Most people agree that the only real curative agencies are those decreed by nature. Hereward Carrington, Ph.D. reminded us that this is so, then we should look to nature: to the animals in the wild, to observe what they do. How do animals live, what do they do when injured or when sick? He further pointed out that, in every instance, we find that when animals live in a congenial environment, they eat their own food; they abhor and refuse all “foreign” food and, in sickness, they, more often than not, refuse food, often for days and, in severe cases, for weeks. Eventually, weakened but recovered from their ailment, they begin to forage for food. Instinctively, animals know when it is time to eat and when they should refrain from eating and thus begin to conserve their bodily energy through the process of sleep. Instinctively, and prompted no doubt by the sensation of thirst, they also drink a far greater quantity of water than they usually do. In other words, in sickness or injury, they resort to fasting. There has never been a time in all of recorded history when man did not fast, for one reason or another: to attain spiritual, mental or physical excellence and, at times, to achieve a worldly objective. Obviously, mankind would not have consistently fasted unless he derived considerable benefit therefrom. We find the rationale for such benefit from what Trail said: namely, that if healing is to take place, then the available vital resources must be permitted to be focused on that effort and not directed elsewhere in all manner of extraneous pursuits.
It is well known that the digestion of food requires a vigorous mechanical effort which can exhaust not only the overworked muscles which comprise the alimentary canal, but also the vital resources in supplying the means of digestion. The process requires a well-stocked larder of secretions and enzymes for the efficient completion of the highly-complex chemical resolutions required to change the larger food molecules into organic molecules of a size suitable for transport across and through the cellular
barriers of the mucous membranes and thence into the bloodstream of life.
These secretions are not just there.

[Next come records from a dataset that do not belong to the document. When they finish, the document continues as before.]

Lemma sine_model_array (A B P t0 : float64) (ts : list float64) :
  Zeus.sine_model [A; B; P; t0] (Array ts) = Ok (Array (map (sine_at A B P t0) ts)).
Proof.
  unfold Zeus.sine_model, sin_of, lift2, lift1, const, var; simpl.
  rewrite !map_map. reflexivity.
Qed.

Lemma model_B_scalar (B ti : float64) :
  Arianna.model_B [B] (Scalar ti) = Ok (Scalar (offset_at B ti)).
Proof. reflexivity. Qed.

Lemma model_B_array (B : float64) (ts : list float64) :
  Arianna.model_B [B] (Array ts) = Ok (Array (map (offset_at B) ts)).
Proof.
  unfold Arianna.model_B, lift2, const, var; simpl.
  rewrite map_map. reflexivity.
Qed.

Lemma pointwise_vectorizes (model : value -> result value) (f : float64 -> float64) :
  (forall ti, model (Scalar ti) = Ok (Scalar (f ti))) ->
  (forall ts, model (Array ts) = Ok (Array (map f ts))) ->
  vectorizes model.
Proof.
  intros Hs Ha ts. exists (map f ts).
  split; [apply Ha | split; [apply length_map |]].
  intros i d Hi. rewrite Hs. do 2 f_equal.
  rewrite (nth_indep (map f ts) d (f d)) by (rewrite length_map; exact Hi).
  symmetry. apply map_nth.
Qed.

(** C4.  Each model function, applied to a sequence of N times, returns a
    sequence of N values, and the value at position i is the model applied
    to the time at position i. *)
Theorem models_vectorize (A B P t0 B' : float64) :
  vectorizes (Zeus.sine_model [A; B; P; t0]) /\
  vectorizes (Arianna.model_A [A; B; P; t0]) /\
  vectorizes (Arianna.model_B [B']).
Proof.
  rewrite model_A_eq.
  split; [| split].
  - apply (pointwise_vectorizes _ (sine_at A B P t0));
      [apply sine_model_scalar | apply sine_model_array].
  - apply (pointwise_vectorizes _ (sine_at A B P t0));
      [apply sine_model_scalar | apply sine_model_array].
  - apply (pointwise_vectorizes _ (offset_at B'));
      [apply model_B_scalar | apply model_B_array].
Qed.

Lemma offset_at_finite_time (B : float64) (t : R) : offset_at B (Num t) = B.
Proof.
  unfold offset_at; destruct B; simpl; try reflexivity.
  f_equal. ring.
Qed.

Lemma map_constant {X Y : Type} (f : X -> Y) (c : Y) (l : list X) :
  (forall x, f x = c) -> map f l = repeat c (length l).
Proof.
  intros H. induction l as [| x l IH]; simpl; [reflexivity |].
  now rewrite H, IH.
Qed.

Lemma offset_at_not_finite (B ti : float64) :
  isfinite ti = false -> offset_at B ti = NaN.
Proof.
  intros H. unfold offset_at.
  destruct ti; try discriminate H; unfold mul; try rewrite Reqb_refl;
    reflexivity.
Qed.

(** C10, as the code has it.  The constant-offset model does not depend on
    a finite time: at any finite time [t] it returns [B], and on a sequence
    of finite times it returns as many copies of [B].  At a time that is
    not finite (an infinity or [NaN]) the product [0 * t] is [NaN], and so
    is the value returned. *)
Theorem model_B_constant (B : float64) (t : R) (ts : list R) (ti : float64) :
  Arianna.model_B [B] (Scalar (Num t)) = Ok (Scalar B) /\
  Arianna.model_B [B] (Array (map Num ts)) = Ok (Array (repeat B (length ts))) /\
  (isfinite ti = false -> Arianna.model_B [B] (Scalar ti) = Ok (Scalar NaN)).
Proof.
  split; [| split].
  - rewrite model_B_scalar, offset_at_finite_time. reflexivity.
  - rewrite model_B_array, map_map.
    rewrite (map_constant (fun x => offset_at B (Num x)) B ts); [reflexivity |].
    intros x. apply offset_at_finite_time.
  - intros H. rewrite model_B_scalar, offset_at_not_finite by exact H.
    reflexivity.
Qed.

Lemma model_B_constant_witness :
  Arianna.model_B [Num 1.0] (Scalar (Num 2.5)) = Ok (Scalar (Num 1.0)) /\
  Arianna.model_B [Num 1.0] (Array (map Num [0.5; 2.5; 4.0]))
    = Ok (Array (repeat (Num 1.0) (length [0.5; 2.5; 4.0]))) /\
  Arianna.model_B [Num 1.0] (Scalar (neg inf)) = Ok (Scalar NaN).
Proof.
  destruct (model_B_constant (Num 1.0) 2.5 [0.5; 2.5; 4.0] (neg inf))
    as (H1 & H2 & H3).
  split; [exact H1 | split; [exact H2 | apply H3; reflexivity]].
Defined.

(** At an infinite time, or at [NaN], the constant-offset model does not
    return its offset. *)
Lemma model_B_at_infinite_time :
  Arianna.model_B [Num 1.0] (Scalar inf) = Ok (Scalar NaN) /\
  Arianna.model_B [Num 1.0] (Scalar NaN) = Ok (Scalar NaN) /\
  Arianna.model_B [Num 1.0] (Array [Num 0.5; inf])
    = Ok (Array [Num 1.0; NaN]).
Proof.
  split; [| split].
  - rewrite model_B_scalar, offset_at_not_finite; reflexivity.
  - rewrite model_B_scalar, offset_at_not_finite; reflexivity.
  - rewrite model_B_array. cbn [map].
    rewrite offset_at_finite_time, offset_at_not_finite; reflexivity.
Qed.

(** ** The likelihood *)

Lemma zip_with_columns (f : float64 -> float64 -> float64)
  (g : float64 -> float64) (obs : observation_set) :
  zip_with f (map g (map fst obs)) (map snd obs)
  = map (fun ob => f (g (fst ob)) (snd ob)) obs.
Proof.
  induction obs as [| ob obs IH]; simpl; [reflexivity |].
  now rewrite IH.
Qed.

Lemma broadcast_columns (f : float64 -> float64 -> float64)
  (g : float64 -> float64) (obs : observation_set) :
  broadcast f (Array (map g (map fst obs))) (values obs)
  = Ok (Array (map (fun ob => f (g (fst ob)) (snd ob)) obs)).
Proof.
  unfold values, broadcast.
  rewrite !length_map, Nat.eqb_refl, zip_with_columns. reflexivity.
Qed.

(** The value both likelihood bodies compute once the model has been
    evaluated pointwise by [g]. *)
Lemma residual_pipeline (g : float64 -> float64) (sigma : float64)
  (obs : observation_set) :
  (s <- sum_of (pow2 ((Array (map g (map fst obs)) - values obs) / sigma)%np) ;;
   Ok (mul (Num (-0.5)) s))%py
  = Ok (mul (Num (-0.5))
          (fold_right add (Num 0)
             (map (fun ob => square (div (sub (g (fst ob)) (snd ob)) sigma)) obs))).
Proof.
  unfold sum_of, pow2, lift1, lift2, var, const. cbn [bind].
  rewrite broadcast_columns. cbn [bind broadcast ufunc sum].
  rewrite !map_map. reflexivity.
Qed.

They have to be manufactured, stored and transported, processes which expend vital force. Dr. Robert Beaumont, M.D., in working with the wounded French trapper, Alexis St. Martin, found that whenever the man was ill, any food eaten would simply lie in the stomach for periods as long as 40 hours, during which time it was not digested but rather subjected to fermentative and putrefactive agents. This remains a vivid demonstration of the fact that the control center in the brain knows full well when food should not be taken into the body and sends out the dictum by urgent means (via the autonomic nervous network) to cease the digestive effort because there is a greater need in illness: that of physiological rest during which time the resources of the body can be conserved with the energy redirected into more appropriate channels, to the healing of wounded and/or ailing parts.

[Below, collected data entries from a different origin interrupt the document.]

(** * Electrostatics playground: force engine, integrator, field sampler,
      streamline tracer and particle management of [sketch.js].

    JavaScript numbers are idealised as real numbers: rounding, infinities
    and NaN are outside the model.  Mutable objects are modelled by
    functional update; the global [particles] array is a [list Particle]
    indexed by position, passed explicitly. *)

From Stdlib Require Import Reals Lra Lia List.
From stdpp Require Import base list.
Import ListNotations.

Open Scope R_scope.

(** ** Comparisons on numbers, as booleans *)

Definition Rltb (a b : R) : bool := if Rlt_dec a b then true else false.
Definition Reqb (a b : R) : bool := if Req_dec_T a b then true else false.

(** ** The part of p5.js the sketch uses

    Vectors made by [createVector(x, y)] keep [z = 0], so two components
    are enough; [copy()] is the identity on values. *)

Module P5.

Record Vector : Type := createVector { x : R; y : R }.

Definition add (v w : Vector) : Vector :=
  createVector (x v + x w) (y v + y w).

Definition sub (v w : Vector) : Vector :=
  createVector (x v - x w) (y v - y w).

Definition mult (v : Vector) (n : R) : Vector :=
  createVector (x v * n) (y v * n).

(** [div] warns and leaves the vector alone when asked to divide by 0. *)
Definition div (v : Vector) (n : R) : Vector :=
  if Reqb n 0 then v else createVector (x v / n) (y v / n).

Dewey, Densmore, Trall, Jennings, Upton Sinclair and others all recognized that, during abstention from food, minimal bodily activity goes on and, consequently, there is little “wear and tear” on the organism in general, a fact which, as a direct consequence, would, under cerebral guidance, permit the fasting individual to subsist on his/her own resources even for a few months, while, at the same time, the necessary energy, supplied through appropriately chosen channels, is directed to the areas where a need exists.

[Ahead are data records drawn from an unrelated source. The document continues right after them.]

Lemma sa_value_constant_witness :
  mean_is_constant (constant_grid 64 64 (1 / 10)%R) (1 / 10)%R 6.
Proof.
  refine (proj2 (sa_value_constant (constant_grid 64 64 (1 / 10)%R)
                   (1 / 10)%R 6 _ _ _)
            1%R Rminus Ropp Rdiv Rinv Rfield _ _).
  - reflexivity.
  - vm_compute. reflexivity.
  - intros r col _ _. reflexivity.
  - intros x n. cbn [cdiv_int exact_real]. rewrite nsum_real. reflexivity.
  - rewrite nsum_real. apply eq_IZR_contrapositive. discriminate.
Defined.

(** C9 as the specification states it fails in floating point: on a
    [float64] grid that holds 0.1 everywhere, at the address 6 whose
    hyperpel lies within the grid, the 56 additions round and [sa_value]
    returns a number below 0.1. *)
Lemma sa_value_float_mean :
  is_address 6 = true /\
  footprint_in_bounds (constant_grid 64 64 0x1.999999999999ap-4%float) 6 = true /\
  ~ mean_is_constant (constant_grid 64 64 0x1.999999999999ap-4%float)
      0x1.999999999999ap-4%float 6.
Proof.
  split; [reflexivity|]. split; [vm_compute; reflexivity|].
  unfold mean_is_constant. intros H.
  assert (forall x y : float, Ret x = Ret y -> PrimFloat.eqb x y = PrimFloat.eqb y y)
    as Heq by (intros x y E; injection E as ->; reflexivity).
  vm_compute in H. apply Heq in H. vm_compute in H. discriminate H.
Qed.

(** On a [float64] grid that holds 1.0 the sums are exact and the mean is
    1.0. *)
Lemma sa_value_float_one :
  sa_value (constant_grid 64 64 1%float) 6 = Ret 1%float.
Proof. vm_compute. reflexivity. Qed.

End SamplingInstances.

(** ** The dot product in exact arithmetic *)

Section DotProduct.

Context {C : Type} {SC : Scalar C}.

Lemma sum_of_nonempty (l : list C) (v : C) : sum_of l v -> l <> [].
Proof.
  intros H. induction H as [x|l1 l2 l a b H1 IH1 H2 IH2 Hp].
  - discriminate.
  - intros ->. apply Permutation_sym, Permutation_nil in Hp.
    apply app_eq_nil in Hp. destruct Hp as [Hp _]. contradiction.
Qed.

(** The sum in index order is one of the sums of zero and the products. *)
Lemma fold_left_sum_of (ps : list C) :
  forall (l0 : list C) (acc : C),
    sum_of l0 acc -> sum_of (l0 ++ ps) (fold_left cadd ps acc).
Proof.
  induction ps as [|p ps IH]; intros l0 acc H0; cbn [fold_left].
  - rewrite app_nil_r. exact H0.
  - replace (l0 ++ p :: ps) with ((l0 ++ [p]) ++ ps)
      by (rewrite <- app_assoc; reflexivity).
    apply IH. apply (sum_of_add l0 [p]); [exact H0|constructor|].
    apply Permutation_refl.
Qed.

Lemma dot_sum_adds_products : adds_products dot_sum.
Proof.
  intros x y. unfold dot_sum.
  apply (fold_left_sum_of (products x y) [czero] czero). constructor.
Qed.

Section ExactAddition.

Hypothesis cadd_comm : forall x y : C, cadd x y = cadd y x.
Hypothesis cadd_assoc : forall x y z : C, cadd (cadd x y) z = cadd x (cadd y z).

Lemma fold_left_cadd_acc (l : list C) :
  forall acc t, fold_left cadd l (cadd acc t) = cadd (fold_left cadd l acc) t.
Proof.
  induction l as [|x l IH]; intros acc t; [reflexivity|].
  cbn [fold_left]. rewrite <- IH. f_equal.
  rewrite !cadd_assoc. f_equal. apply cadd_comm.
Qed.

Lemma fold_left_app_comm (l1 l2 : list C) :
  forall acc,
    fold_left cadd (l1 ++ l2) acc = fold_left cadd (l2 ++ l1) acc.
Proof.
  intros acc. rewrite !fold_left_app. revert acc.
  induction l1 as [|x l1 IH]; intros acc; [reflexivity|].
  cbn [fold_left]. rewrite IH, fold_left_cadd_acc. reflexivity.
Qed.

Lemma fold_left_cadd_head (l : list C) :
  forall a b, fold_left cadd l (cadd a b) = cadd a (fold_left cadd l b).
Proof.
  induction l as [|x l IH]; intros a b; [reflexivity|].
  cbn [fold_left]. rewrite cadd_assoc. apply IH.
Qed.

Lemma fold_left_perm (l l' : list C) :
  Permutation l l' ->
  forall acc, fold_left cadd l acc = fold_left cadd l' acc.
Proof.
  intros Hp. induction Hp as [|x l l' _ IH|x y l|l l' l'' _ IH1 _ IH2];
    intros acc; cbn [fold_left].
  - reflexivity.
  - apply IH.
  - f_equal. rewrite !cadd_assoc. f_equal. apply cadd_comm.
  - rewrite IH1. apply IH2.
Qed.

Lemma total_perm (l l' : list C) : Permutation l l' -> total l = total l'.
Proof.
  intros Hp. induction Hp as [|x l l' Hp _|x y l|l l' l'' _ IH1 _ IH2];
    cbn [total].
  - reflexivity.
  - apply fold_left_perm. exact Hp.
  - cbn [fold_left]. f_equal. apply cadd_comm.
  - rewrite IH1. exact IH2.
Qed.

Lemma total_app (l1 l2 : list C) :
  l1 <> [] -> l2 <> [] -> total (l1 ++ l2) = cadd (total l1) (total l2).
Proof.
  intros H1 H2. destruct l1 as [|x1 l1]; [contradiction|].
  destruct l2 as [|x2 l2]; [contradiction|].
  cbn [app total]. rewrite fold_left_app. cbn [fold_left].
  apply fold_left_cadd_head.
Qed.

(** Where the addition is commutative and associative every way of adding
    the elements of a list gives the same sum. *)
Lemma sum_of_total (l : list C) (v : C) : sum_of l v -> v = total l.
Proof.
  intros H. induction H as [x|l1 l2 l a b H1 IH1 H2 IH2 Hp].
  - reflexivity.
  - rewrite <- (total_perm _ _ Hp), total_app, IH1, IH2;
      eauto using sum_of_nonempty.
Qed.

(** So a dot product that adds zero and the products is the sum in index
    order. *)
Lemma adds_products_dot_sum (dot : list C -> list C -> C) :
  adds_products dot -> forall x y, dot x y = dot_sum x y.
Proof. intros Hd x y. apply (sum_of_total _ _ (Hd x y)). Qed.

End ExactAddition.

End DotProduct.

(** ** Invariants and the bispectrum *)

Section Invariants.

Context {C : Type} {SC : Scalar C} {DC : Dot C}.

Lemma omegaf_loop_S (fft : grid C) (sa : Z) (todo : nat) (i : Z)
    (omegaf : list C) :
  omegaf_loop fft sa (S todo) i omegaf =
  (v <- omega_component fft sa i ;;
   omegaf' <- setitem omegaf (Z.to_nat (i - 1)) v ;;
   omegaf_loop fft sa todo (i + 1) omegaf').
Proof.
  cbn [omegaf_loop]. unfold omega_component.
  destruct (spiral_mult sa i 0) as [[addr|]| |]; reflexivity.
Qed.

(** The frequency vector: its six components in order, up to the first
    that fails. *)
Lemma omegaf_sequence (fft : grid C) (sa : Z) :
  omegaf fft sa =
  sequence (map (omega_component fft sa) [1; 2; 3; 4; 5; 6]).
Proof.
  unfold omegaf. cbn [map sequence repeat].
  rewrite omegaf_loop_S.
  destruct (omega_component fft sa 1) as [v1| |]; [|reflexivity..].
  cbn [bind]. change (Z.to_nat (1 - 1)) with 0%nat. cbn [setitem bind].
  rewrite omegaf_loop_S. change (1 + 1) with 2.
  destruct (omega_component fft sa 2) as [v2| |]; [|reflexivity..].
  cbn [bind]. change (Z.to_nat (2 - 1)) with 1%nat. cbn [setitem bind].
  rewrite omegaf_loop_S. change (2 + 1) with 3.
  destruct (omega_component fft sa 3) as [v3| |]; [|reflexivity..].
  cbn [bind]. change (Z.to_nat (3 - 1)) with 2%nat. cbn [setitem bind].
  rewrite omegaf_loop_S. change (3 + 1) with 4.
  destruct (omega_component fft sa 4) as [v4| |]; [|reflexivity..].
  cbn [bind]. change (Z.to_nat (4 - 1)) with 3%nat. cbn [setitem bind].
  rewrite omegaf_loop_S. change (4 + 1) with 5.
  destruct (omega_component fft sa 5) as [v5| |]; [|reflexivity..].
  cbn [bind]. change (Z.to_nat (5 - 1)) with 4%nat. cbn [setitem bind].
  rewrite omegaf_loop_S. change (5 + 1) with 6.
  destruct (omega_component fft sa 6) as [v6| |]; [|reflexivity..].
  cbn [bind]. change (Z.to_nat (6 - 1)) with 5%nat. cbn [setitem bind].
  reflexivity.
Qed.

Lemma sequence_length {A : Type} (l : list (outcome A)) :
  forall vs, sequence l = Ret vs -> length vs = length l.
Proof.
  induction l as [|m l IH]; intros vs H.
  - injection H as <-. reflexivity.
  - cbn [sequence] in H. destruct m as [v| |]; try discriminate H.
    cbn [bind] in H. destruct (sequence l) as [vs'| |]; try discriminate H.
    injection H as <-. cbn [length]. f_equal. apply IH. reflexivity.
Qed.

Lemma sequence_nth {A : Type} (l : list (outcome A)) (d : A) :
  forall vs j,
    sequence l = Ret vs -> (j < length l)%nat ->
    nth j l Diverge = Ret (nth j vs d).
Proof.
  induction l as [|m l IH]; intros vs j H Hj; [cbn in Hj; lia|].
  cbn [sequence] in H. destruct m as [v| |]; try discriminate H.
  cbn [bind] in H. destruct (sequence l) as [vs'| |]; try discriminate H.
  injection H as <-. destruct j as [|j]; [reflexivity|].
  cbn [nth]. apply IH; [reflexivity|cbn in Hj; lia].
Qed.

Lemma sequence_returns {A : Type} (l : list (outcome A)) :
  Forall (fun m => exists v, m = Ret v) l -> exists vs, sequence l = Ret vs.
Proof.
  intros Hl. induction Hl as [|m l [v ->] _ [vs IH]].
  - exists []. reflexivity.
  - exists (v :: vs). cbn [sequence bind]. rewrite IH. reflexivity.
Qed.





Lemma setitem_app {A : Type} (pre rest : list A) (x v : A) :
  setitem (pre ++ x :: rest) (length pre) v = Ret (pre ++ v :: rest).
Proof.
  induction pre as [|p pre IH]; [reflexivity|].
  cbn [app length setitem]. rewrite IH. reflexivity.
Qed.

Lemma fill_all_app (l1 l2 : list (outcome C)) :
  forall st, fill_all (l1 ++ l2) st = (st' <- fill_all l1 st ;; fill_all l2 st').
Proof.
  induction l1 as [|m l1 IH]; intros st; [reflexivity|].
  cbn [app fill_all]. destruct m as [v| |]; [|reflexivity..].
  cbn [bind]. destruct (setitem (fst st) (snd st) v); [|reflexivity..].
  cbn [bind]. apply IH.
Qed.

(** Filling a vector whose free part has one slot per call writes the
    values of the calls in their order. *)
Lemma fill_all_sequence (ms : list (outcome C)) :
  forall pre rest : list C,
    length rest = length ms ->
    fill_all ms (pre ++ rest, length pre) =
    (vs <- sequence ms ;; Ret (pre ++ vs, (length pre + length ms)%nat)).
Proof.
  induction ms as [|m ms IH]; intros pre rest Hlen.
  - destruct rest; [|discriminate Hlen]. cbn [fill_all sequence bind length].
    rewrite Nat.add_0_r. reflexivity.
  - destruct rest as [|x rest]; [discriminate Hlen|].
    cbn [fill_all sequence fst snd]. destruct m as [v| |]; [|reflexivity..].
    cbn [bind]. rewrite setitem_app. cbn [bind].
    replace (pre ++ v :: rest) with ((pre ++ [v]) ++ rest)
      by (rewrite <- app_assoc; reflexivity).
    replace (S (length pre)) with (length (pre ++ [v]))
      by (rewrite length_app; cbn [length]; lia).
    rewrite IH by (cbn [length] in Hlen; lia).
    destruct (sequence ms) as [vs| |]; [|reflexivity..].
    cbn [bind length]. rewrite <- app_assoc, length_app. cbn [app length].
    do 2 f_equal. lia.
Qed.

Lemma emit_fill (fft : grid C) (sa1 sa2 sa3 : Z) (st : fill) :
  emit fft sa1 sa2 sa3 st = fill_all [invariant fft sa1 sa2 sa3] st.
Proof.
  unfold emit. cbn [fill_all].
  destruct (invariant fft sa1 sa2 sa3); [|reflexivity..].
  cbn [bind]. destruct (setitem (fst st) (snd st) v); reflexivity.
Qed.

Lemma rotation_loop_fill (fft : grid C) (sa1 p1 sa2 : Z) :
  base7to10 sa1 = Ret p1 ->
  forall (todo : nat) (r : Z) (st : fill),
    rotation_loop fft sa1 p1 sa2 todo r st =
    fill_all (map (fun r => rotated_entry fft sa1 sa2 r) (zseq r todo)) st.
Proof.
  intros Hp. induction todo as [|todo IH]; intros r st; [reflexivity|].
  cbn [rotation_loop zseq map fill_all].
  unfold rotated_entry at 1, rotated_sa3. rewrite Hp. cbn [bind].
  destruct (spiral_mult sa2 r 0) as [[s|]| |]; [|reflexivity..].
  cbn [bind]. destruct (base7to10 s) as [p2| |]; [|reflexivity..].
  cbn [bind]. destruct (base10to7 (p1 + p2)) as [sa3| |]; [|reflexivity..].
  cbn [bind]. unfold emit.
  destruct (invariant fft sa1 sa2 sa3) as [v| |]; [|reflexivity..].
  cbn [bind]. destruct (setitem (fst st) (snd st) v); [|reflexivity..].
  cbn [bind]. apply IH.
Qed.

Lemma plain_fill (fft : grid C) (sa1 p1 sa2 : Z) (st : fill) :
  base7to10 sa1 = Ret p1 ->
  (sa2_base10 <- base7to10 sa2 ;;
   sa3 <- base10to7 (p1 + sa2_base10) ;;
   emit fft sa1 sa2 sa3 st) =
  fill_all [plain_entry fft sa1 sa2] st.
Proof.
  intros Hp. cbn [fill_all]. unfold plain_entry, plain_sa3. rewrite Hp.
  cbn [bind]. destruct (base7to10 sa2) as [p2| |]; [|reflexivity..].
  cbn [bind]. destruct (base10to7 (p1 + p2)) as [sa3| |]; [|reflexivity..].
  cbn [bind]. unfold emit.
  destruct (invariant fft sa1 sa2 sa3) as [v| |]; [|reflexivity..].
  cbn [bind]. destruct (setitem (fst st) (snd st) v); reflexivity.
Qed.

Herbert M. Shelton, in his book Natural Hygiene, Man’s Pristine Way of Life, quotes Dr. Isaac Jennings discussing a fast being taken by an acutely-ill child, as follows:
“There is now little action of the system generally, and consequently, there is but little wear and tear of machinery; and like the dormouse, it might subsist for months on its own internal resources, if that were necessary, and everything else favored. The bowels too have been quiet for a number of days, and they might remain as they are for weeks and months to come without danger, if this were essential to the prolongation of life. The muscles of voluntary motion are at rest and cost nothing for their maintenance, save a slight expenditure of safekeeping forces to hold them in readiness for action at any future time if their services are needed. So of all the other parts and departments; the most perfect economy is everywhere exercised in the appropriation and use of the vital energies.”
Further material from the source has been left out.